When you retype the listing, keep every word exactly as it appears.

*** Block opens ***

(* ===== verification/RetainedProofs.v ===== *)
(** * What the retained browser verification establishes

    The equivalence the URL comparison decides, and what has been observed when a
    requirement is reported as verified. *)

From Stdlib Require Import Ascii.
From stdpp Require Import gmap.
From S2P Require Import Prelude RustStr Env RetainedBrowser.
Import RetainedBrowser.

Module RetainedProofs.

(** ** The URL of a conversation in a project *)

Definition project_id (p : string) : Prop := lower_hex p 32 = true.
(** A slug is absent or [-word-word...]. *)
Definition slug (s : string) : Prop :=
  s = ""%string \/
  exists words, words <> [] /\ Forall (fun w => slug_part w = true) words
    /\ s = String "-" (str_join "-" words).
Definition conversation_id (c : string) : Prop :=
  exists a b d e f, c = str_join "-" [a; b; d; e; f]%string
    /\ lower_hex a 8 = true /\ lower_hex b 4 = true /\ lower_hex d 4 = true
    /\ lower_hex e 4 = true /\ lower_hex f 12 = true.
Definition conversation_url (p s c : string) : string :=
  "https://chatgpt.com/g/g-p-" +:+ p +:+ s +:+ "/c/" +:+ c.

(** The same URL, or the same conversation of the same project. *)
Inductive same_target : string -> string -> Prop :=
| same_url u : same_target u u
| same_conversation p s s' c :
    project_id p -> slug s -> slug s' -> conversation_id c ->
    same_target (conversation_url p s c) (conversation_url p s' c).

Lemma forallb_Forall {A} (p : A -> bool) l : forallb p l = true <-> Forall (fun x => p x = true) l.
Proof.
  rewrite forallb_forall, Forall_forall. split; intros Hl x Hx; apply Hl; by apply list_elem_of_In.
Qed.
Lemma take_drop_str n s : take_str n s +:+ drop_str n s = s.
Proof. unfold take_str, drop_str. by rewrite <-of_bytes_app, take_drop, of_bytes_bytes_of. Qed.
Lemma zlen_of_bytes l : zlen (of_bytes l) = Z.of_nat (length l).
Proof. unfold zlen. by rewrite <-length_bytes_of, bytes_of_of_bytes. Qed.
Lemma zlen_take_str n s : (Z.of_nat n <= zlen s)%Z -> zlen (take_str n s) = Z.of_nat n.
Proof.
  unfold take_str. rewrite zlen_of_bytes, length_take. unfold zlen. rewrite length_bytes_of. lia.
Qed.
Lemma take_str_app a b : take_str (String.length a) (a +:+ b) = a.
Proof.
  unfold take_str. rewrite bytes_of_app, take_app_length' by (symmetry; apply length_bytes_of).
  apply of_bytes_bytes_of.
Qed.
Lemma drop_str_app a b : drop_str (String.length a) (a +:+ b) = b.
Proof.
  unfold drop_str. rewrite bytes_of_app, drop_app_length' by (symmetry; apply length_bytes_of).
  apply of_bytes_bytes_of.
Qed.

Lemma slug_suffix_iff s : slug_suffix s = true <-> slug s.
Proof.
  unfold slug_suffix, slug, is_empty. destruct (decide (s = ""%string)) as [->|Hs].
  - rewrite bool_decide_true by done. split; [by left|done].
  - rewrite bool_decide_false by done. split.
    + destruct (strip_prefix "-" s) as [t|] eqn:E; [|done]. intros Ht. right.
      apply strip_prefix_spec in E. exists (split_on "-" t).
      split; [apply split_on_not_nil|]. split; [by apply forallb_Forall in Ht|].
      by rewrite str_join_split_on.
    + intros [?|(words & Hne & Hw & ->)]; [done|]. cbn. rewrite split_on_str_join; [|done|].
      * by apply forallb_Forall.
      * eapply Forall_impl; [exact Hw|]. intros w [_ Hall]%andb_true_iff.
        by apply (lacks_impl (fun b => is_ascii_lowercase b || is_ascii_digit b)).
Qed.

Lemma lower_hex_lacks n x c :
  is_lower_hex c = false -> (zlen x =? n)%Z && bytes_all is_lower_hex x = true -> lacks c x = true.
Proof. intros Hc [_ Hx]%andb_true_iff. by apply (lacks_impl is_lower_hex). Qed.

Lemma conversation_id_iff c :
  (length (split_on "-" c) =? 5)%nat
  && negb (existsb (fun '(part, len) => negb (zlen part =? len)%Z || negb (hex part))
             (combine (split_on "-" c) [8; 4; 4; 4; 12]%Z)) = true
  <-> conversation_id c.
Proof.
  unfold conversation_id, lower_hex. fold hex. split.
  - intros Hc. pose proof (str_join_split_on "-" c) as Hj.
    destruct (split_on "-" c) as [|a [|b [|d [|e [|f [|]]]]]]; try done.
    cbn in Hc. exists a, b, d, e, f. split; [done|].
    unfold hex in Hc. rewrite !negb_orb, !negb_involutive, !andb_true_iff in Hc.
    rewrite !andb_true_iff. tauto.
  - intros (a & b & d & e & f & -> & Ha & Hb & Hd & He & Hf).
    rewrite split_on_str_join; [|done|].
    + cbn [length Nat.eqb existsb combine andb]. unfold hex.
      apply andb_true_iff in Ha as [-> ->], Hb as [-> ->], Hd as [-> ->], He as [-> ->],
        Hf as [-> ->]. done.
    + rewrite !Forall_cons. split_and!; [by eapply lower_hex_lacks..|done].
Qed.

Lemma ascii_of_class (p : ascii -> bool) s :
  (forall c, p c = true -> is_ascii c = true) -> bytes_all p s = true -> bytes_all is_ascii s = true.
Proof. intros Hp. by apply bytes_all_impl. Qed.
Lemma lower_hex_ascii c : is_lower_hex c = true -> is_ascii c = true.
Proof. destruct c as [[] [] [] [] [] [] [] []]; vm_compute; congruence. Qed.
Lemma slug_ascii c : is_ascii_lowercase c || is_ascii_digit c = true -> is_ascii c = true.
Proof. destruct c as [[] [] [] [] [] [] [] []]; vm_compute; congruence. Qed.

*** Block closes ***

**Solution:**
(* ===== verification/RetainedProofs.v ===== *)
(** * What the retained browser verification establishes

    The equivalence the URL comparison decides, and what has been observed when a
    requirement is reported as verified. *)

From Stdlib Require Import Ascii.
From stdpp Require Import gmap.
From S2P Require Import Prelude RustStr Env RetainedBrowser.
Import RetainedBrowser.

Module RetainedProofs.

(** ** The URL of a conversation in a project *)

Definition project_id (p : string) : Prop := lower_hex p 32 = true.
(** A slug is absent or [-word-word...]. *)
Definition slug (s : string) : Prop :=
  s = ""%string \/
  exists words, words <> [] /\ Forall (fun w => slug_part w = true) words
    /\ s = String "-" (str_join "-" words).
Definition conversation_id (c : string) : Prop :=
  exists a b d e f, c = str_join "-" [a; b; d; e; f]%string
    /\ lower_hex a 8 = true /\ lower_hex b 4 = true /\ lower_hex d 4 = true
    /\ lower_hex e 4 = true /\ lower_hex f 12 = true.
Definition conversation_url (p s c : string) : string :=
  "https://chatgpt.com/g/g-p-" +:+ p +:+ s +:+ "/c/" +:+ c.

(** The same URL, or the same conversation of the same project. *)
Inductive same_target : string -> string -> Prop :=
| same_url u : same_target u u
| same_conversation p s s' c :
    project_id p -> slug s -> slug s' -> conversation_id c ->
    same_target (conversation_url p s c) (conversation_url p s' c).

Lemma forallb_Forall {A} (p : A -> bool) l : forallb p l = true <-> Forall (fun x => p x = true) l.
Proof.
  rewrite forallb_forall, Forall_forall. split; intros Hl x Hx; apply Hl; by apply list_elem_of_In.
Qed.
Lemma take_drop_str n s : take_str n s +:+ drop_str n s = s.
Proof. unfold take_str, drop_str. by rewrite <-of_bytes_app, take_drop, of_bytes_bytes_of. Qed.
Lemma zlen_of_bytes l : zlen (of_bytes l) = Z.of_nat (length l).
Proof. unfold zlen. by rewrite <-length_bytes_of, bytes_of_of_bytes. Qed.
Lemma zlen_take_str n s : (Z.of_nat n <= zlen s)%Z -> zlen (take_str n s) = Z.of_nat n.
Proof.
  unfold take_str. rewrite zlen_of_bytes, length_take. unfold zlen. rewrite length_bytes_of. lia.
Qed.
Lemma take_str_app a b : take_str (String.length a) (a +:+ b) = a.
Proof.
  unfold take_str. rewrite bytes_of_app, take_app_length' by (symmetry; apply length_bytes_of).
  apply of_bytes_bytes_of.
Qed.
Lemma drop_str_app a b : drop_str (String.length a) (a +:+ b) = b.
Proof.
  unfold drop_str. rewrite bytes_of_app, drop_app_length' by (symmetry; apply length_bytes_of).
  apply of_bytes_bytes_of.
Qed.

Lemma slug_suffix_iff s : slug_suffix s = true <-> slug s.
Proof.
  unfold slug_suffix, slug, is_empty. destruct (decide (s = ""%string)) as [->|Hs].
  - rewrite bool_decide_true by done. split; [by left|done].
  - rewrite bool_decide_false by done. split.
    + destruct (strip_prefix "-" s) as [t|] eqn:E; [|done]. intros Ht. right.
      apply strip_prefix_spec in E. exists (split_on "-" t).
      split; [apply split_on_not_nil|]. split; [by apply forallb_Forall in Ht|].
      by rewrite str_join_split_on.
    + intros [?|(words & Hne & Hw & ->)]; [done|]. cbn. rewrite split_on_str_join; [|done|].
      * by apply forallb_Forall.
      * eapply Forall_impl; [exact Hw|]. intros w [_ Hall]%andb_true_iff.
        by apply (lacks_impl (fun b => is_ascii_lowercase b || is_ascii_digit b)).
Qed.

Lemma lower_hex_lacks n x c :
  is_lower_hex c = false -> (zlen x =? n)%Z && bytes_all is_lower_hex x = true -> lacks c x = true.
Proof. intros Hc [_ Hx]%andb_true_iff. by apply (lacks_impl is_lower_hex). Qed.

Lemma conversation_id_iff c :
  (length (split_on "-" c) =? 5)%nat
  && negb (existsb (fun '(part, len) => negb (zlen part =? len)%Z || negb (hex part))
             (combine (split_on "-" c) [8; 4; 4; 4; 12]%Z)) = true
  <-> conversation_id c.
Proof.
  unfold conversation_id, lower_hex. fold hex. split.
  - intros Hc. pose proof (str_join_split_on "-" c) as Hj.
    destruct (split_on "-" c) as [|a [|b [|d [|e [|f [|]]]]]]; try done.
    cbn in Hc. exists a, b, d, e, f. split; [done|].
    unfold hex in Hc. rewrite !negb_orb, !negb_involutive, !andb_true_iff in Hc.
    rewrite !andb_true_iff. tauto.
  - intros (a & b & d & e & f & -> & Ha & Hb & Hd & He & Hf).
    rewrite split_on_str_join; [|done|].
    + cbn [length Nat.eqb existsb combine andb]. unfold hex.
      apply andb_true_iff in Ha as [-> ->], Hb as [-> ->], Hd as [-> ->], He as [-> ->],
        Hf as [-> ->]. done.
    + rewrite !Forall_cons. split_and!; [by eapply lower_hex_lacks..|done].
Qed.

Lemma ascii_of_class (p : ascii -> bool) s :
  (forall c, p c = true -> is_ascii c = true) -> bytes_all p s = true -> bytes_all is_ascii s = true.
Proof. intros Hp. by apply bytes_all_impl. Qed.
Lemma lower_hex_ascii c : is_lower_hex c = true -> is_ascii c = true.
Proof. destruct c as [[] [] [] [] [] [] [] []]; vm_compute; congruence. Qed.
Lemma slug_ascii c : is_ascii_lowercase c || is_ascii_digit c = true -> is_ascii c = true.
Proof. destruct c as [[] [] [] [] [] [] [] []]; vm_compute; congruence. Qed.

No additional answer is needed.